- [Recorded data]:
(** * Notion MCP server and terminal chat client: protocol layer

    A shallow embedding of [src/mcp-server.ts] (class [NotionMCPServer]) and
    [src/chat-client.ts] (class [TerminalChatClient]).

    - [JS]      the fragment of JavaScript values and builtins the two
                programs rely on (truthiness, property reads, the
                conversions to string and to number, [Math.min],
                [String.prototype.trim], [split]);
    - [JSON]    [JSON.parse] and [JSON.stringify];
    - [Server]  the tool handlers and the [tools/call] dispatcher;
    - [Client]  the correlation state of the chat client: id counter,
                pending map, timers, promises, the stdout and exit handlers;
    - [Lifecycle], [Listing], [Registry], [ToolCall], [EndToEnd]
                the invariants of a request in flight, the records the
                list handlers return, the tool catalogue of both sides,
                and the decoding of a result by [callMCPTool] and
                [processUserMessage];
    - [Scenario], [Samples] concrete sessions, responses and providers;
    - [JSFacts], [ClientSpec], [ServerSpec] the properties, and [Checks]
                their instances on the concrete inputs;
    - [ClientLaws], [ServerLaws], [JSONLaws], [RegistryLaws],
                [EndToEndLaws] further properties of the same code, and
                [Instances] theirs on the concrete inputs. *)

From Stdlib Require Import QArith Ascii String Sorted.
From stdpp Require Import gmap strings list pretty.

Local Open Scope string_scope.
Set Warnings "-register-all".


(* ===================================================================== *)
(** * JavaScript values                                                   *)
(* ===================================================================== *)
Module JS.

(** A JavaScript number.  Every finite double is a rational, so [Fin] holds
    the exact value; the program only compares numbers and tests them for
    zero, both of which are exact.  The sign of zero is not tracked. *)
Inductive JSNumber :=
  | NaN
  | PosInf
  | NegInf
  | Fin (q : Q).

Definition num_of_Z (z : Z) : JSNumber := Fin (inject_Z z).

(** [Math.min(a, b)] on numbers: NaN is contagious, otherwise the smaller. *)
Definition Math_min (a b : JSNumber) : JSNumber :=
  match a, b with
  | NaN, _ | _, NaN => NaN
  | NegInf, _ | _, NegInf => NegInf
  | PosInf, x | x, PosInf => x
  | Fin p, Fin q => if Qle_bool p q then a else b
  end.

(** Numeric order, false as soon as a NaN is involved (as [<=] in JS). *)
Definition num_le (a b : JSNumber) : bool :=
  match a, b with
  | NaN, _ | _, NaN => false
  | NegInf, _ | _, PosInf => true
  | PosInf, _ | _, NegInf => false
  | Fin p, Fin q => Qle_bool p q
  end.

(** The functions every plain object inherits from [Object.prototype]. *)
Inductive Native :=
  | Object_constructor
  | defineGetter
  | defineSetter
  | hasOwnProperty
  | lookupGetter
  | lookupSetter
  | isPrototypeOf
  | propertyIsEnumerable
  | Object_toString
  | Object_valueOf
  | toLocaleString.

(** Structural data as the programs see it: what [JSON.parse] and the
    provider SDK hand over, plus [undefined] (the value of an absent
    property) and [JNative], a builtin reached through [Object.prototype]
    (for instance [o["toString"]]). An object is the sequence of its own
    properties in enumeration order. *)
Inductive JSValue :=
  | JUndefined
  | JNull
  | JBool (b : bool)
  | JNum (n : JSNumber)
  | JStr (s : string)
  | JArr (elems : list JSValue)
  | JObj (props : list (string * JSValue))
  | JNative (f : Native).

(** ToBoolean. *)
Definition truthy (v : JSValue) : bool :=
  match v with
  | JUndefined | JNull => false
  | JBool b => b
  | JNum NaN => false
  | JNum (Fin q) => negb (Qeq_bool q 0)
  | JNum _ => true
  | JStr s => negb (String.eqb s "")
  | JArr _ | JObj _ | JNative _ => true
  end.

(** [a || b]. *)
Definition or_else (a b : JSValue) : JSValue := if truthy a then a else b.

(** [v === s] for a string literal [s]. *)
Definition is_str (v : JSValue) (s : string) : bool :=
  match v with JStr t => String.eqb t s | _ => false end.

- [Exercise requirements]: A verbatim restatement of all the entries above is required.

- [Task response]:
(** * Notion MCP server and terminal chat client: protocol layer

    A shallow embedding of [src/mcp-server.ts] (class [NotionMCPServer]) and
    [src/chat-client.ts] (class [TerminalChatClient]).

    - [JS]      the fragment of JavaScript values and builtins the two
                programs rely on (truthiness, property reads, the
                conversions to string and to number, [Math.min],
                [String.prototype.trim], [split]);
    - [JSON]    [JSON.parse] and [JSON.stringify];
    - [Server]  the tool handlers and the [tools/call] dispatcher;
    - [Client]  the correlation state of the chat client: id counter,
                pending map, timers, promises, the stdout and exit handlers;
    - [Lifecycle], [Listing], [Registry], [ToolCall], [EndToEnd]
                the invariants of a request in flight, the records the
                list handlers return, the tool catalogue of both sides,
                and the decoding of a result by [callMCPTool] and
                [processUserMessage];
    - [Scenario], [Samples] concrete sessions, responses and providers;
    - [JSFacts], [ClientSpec], [ServerSpec] the properties, and [Checks]
                their instances on the concrete inputs;
    - [ClientLaws], [ServerLaws], [JSONLaws], [RegistryLaws],
                [EndToEndLaws] further properties of the same code, and
                [Instances] theirs on the concrete inputs. *)

From Stdlib Require Import QArith Ascii String Sorted.
From stdpp Require Import gmap strings list pretty.

Local Open Scope string_scope.
Set Warnings "-register-all".


(* ===================================================================== *)
(** * JavaScript values                                                   *)
(* ===================================================================== *)
Module JS.

(** A JavaScript number.  Every finite double is a rational, so [Fin] holds
    the exact value; the program only compares numbers and tests them for
    zero, both of which are exact.  The sign of zero is not tracked. *)
Inductive JSNumber :=
  | NaN
  | PosInf
  | NegInf
  | Fin (q : Q).

Definition num_of_Z (z : Z) : JSNumber := Fin (inject_Z z).

(** [Math.min(a, b)] on numbers: NaN is contagious, otherwise the smaller. *)
Definition Math_min (a b : JSNumber) : JSNumber :=
  match a, b with
  | NaN, _ | _, NaN => NaN
  | NegInf, _ | _, NegInf => NegInf
  | PosInf, x | x, PosInf => x
  | Fin p, Fin q => if Qle_bool p q then a else b
  end.

(** Numeric order, false as soon as a NaN is involved (as [<=] in JS). *)
Definition num_le (a b : JSNumber) : bool :=
  match a, b with
  | NaN, _ | _, NaN => false
  | NegInf, _ | _, PosInf => true
  | PosInf, _ | _, NegInf => false
  | Fin p, Fin q => Qle_bool p q
  end.

(** The functions every plain object inherits from [Object.prototype]. *)
Inductive Native :=
  | Object_constructor
  | defineGetter
  | defineSetter
  | hasOwnProperty
  | lookupGetter
  | lookupSetter
  | isPrototypeOf
  | propertyIsEnumerable
  | Object_toString
  | Object_valueOf
  | toLocaleString.

(** Structural data as the programs see it: what [JSON.parse] and the
    provider SDK hand over, plus [undefined] (the value of an absent
    property) and [JNative], a builtin reached through [Object.prototype]
    (for instance [o["toString"]]). An object is the sequence of its own
    properties in enumeration order. *)
Inductive JSValue :=
  | JUndefined
  | JNull
  | JBool (b : bool)
  | JNum (n : JSNumber)
  | JStr (s : string)
  | JArr (elems : list JSValue)
  | JObj (props : list (string * JSValue))
  | JNative (f : Native).

(** ToBoolean. *)
Definition truthy (v : JSValue) : bool :=
  match v with
  | JUndefined | JNull => false
  | JBool b => b
  | JNum NaN => false
  | JNum (Fin q) => negb (Qeq_bool q 0)
  | JNum _ => true
  | JStr s => negb (String.eqb s "")
  | JArr _ | JObj _ | JNative _ => true
  end.

(** [a || b]. *)
Definition or_else (a b : JSValue) : JSValue := if truthy a then a else b.

(** [v === s] for a string literal [s]. *)
Definition is_str (v : JSValue) (s : string) : bool :=
  match v with JStr t => String.eqb t s | _ => false end.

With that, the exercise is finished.